» Given records:
(** [src/http/v2/ngx_http_v2_filter_module.c:667-767] ngx_http_v2_create_headers_frame *)
Definition ngx_http_v2_create_headers_frame (e : v2_env) (r : v2_response) (block : list Z) : option (list Z) :=
  frames_loop (S (length block)) (frame_size e) (stream_id e) NGX_HTTP_V2_HEADERS_FRAME
    (if r_header_only r then NGX_HTTP_V2_END_STREAM_FLAG else NGX_HTTP_V2_NO_FLAG) block.

(** ** The filter *)

(** [src/http/v2/ngx_http_v2_filter_module.c:228-598] ngx_http_v2_header_filter:
    after the status. *)
Definition filter_response (e : v2_env) (ver : option (list Z)) (st : Z) (r : v2_response) : option filtered :=
  let ver_len := match ver with Some v => Z.of_nat (length v) | None => ngx_http_v2_literal_size (Z.of_nat (length NGINX_VER)) end in
  let len := fixed_len e ver_len st r in
  taken ← take_location e r;
  match taken with
  | None => Some NotSent
  | Some (location, r) =>
      let len := if (length location =? 0)%nat then len else len + (1 + Z.of_nat NGX_HTTP_V2_INT_OCTETS + Z.of_nat (length location)) in
      let tmp_len := len in
      let len := if r_gzip_vary r && conf_gzip_vary e then len + (1 + 12) else len in
      let r := r <| r_gzip_vary := r_gzip_vary r && conf_gzip_vary e |> in
      match list_len (r_headers r) len tmp_len with
      | None => Some NotSent
      | Some (len, tmp_len) =>
          ver ← encode_version tmp_len e ver r;
          block ← (status_part st r +> server_part e ver r +> date_part tmp_len e r +> type_part tmp_len r +> length_part r +>
                   modified_part tmp_len r +> location_part tmp_len location +> vary_part r +> list_part tmp_len (r_headers r)) (Z.to_nat len);
          let r := keep_type r in
          frames ← ngx_http_v2_create_headers_frame e r block;
          Some (Sent frames block r ver)
      end
  end.

(** [src/http/v2/ngx_http_v2_filter_module.c:126-616] ngx_http_v2_header_filter:
    of a request of a stream.  [ver] is [nginx_ver]; [None] is undefined. *)
Definition ngx_http_v2_header_filter (e : v2_env) (ver : option (list Z)) (r : v2_response) : option filtered :=
  if r_header_sent r then Some (Nothing r)
  else
    let r := r <| r_header_sent := true |> in
    if negb (is_main e) then Some (Nothing r)
    else let (st, r) := status_byte e r in filter_response e ver st r.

» What to do: Find the lines above that contain the word "Definition" and collect them.

» Exercise answer:
Definition ngx_http_v2_create_headers_frame (e : v2_env) (r : v2_response) (block : list Z) : option (list Z) :=
Definition filter_response (e : v2_env) (ver : option (list Z)) (st : Z) (r : v2_response) : option filtered :=
Definition ngx_http_v2_header_filter (e : v2_env) (ver : option (list Z)) (r : v2_response) : option filtered :=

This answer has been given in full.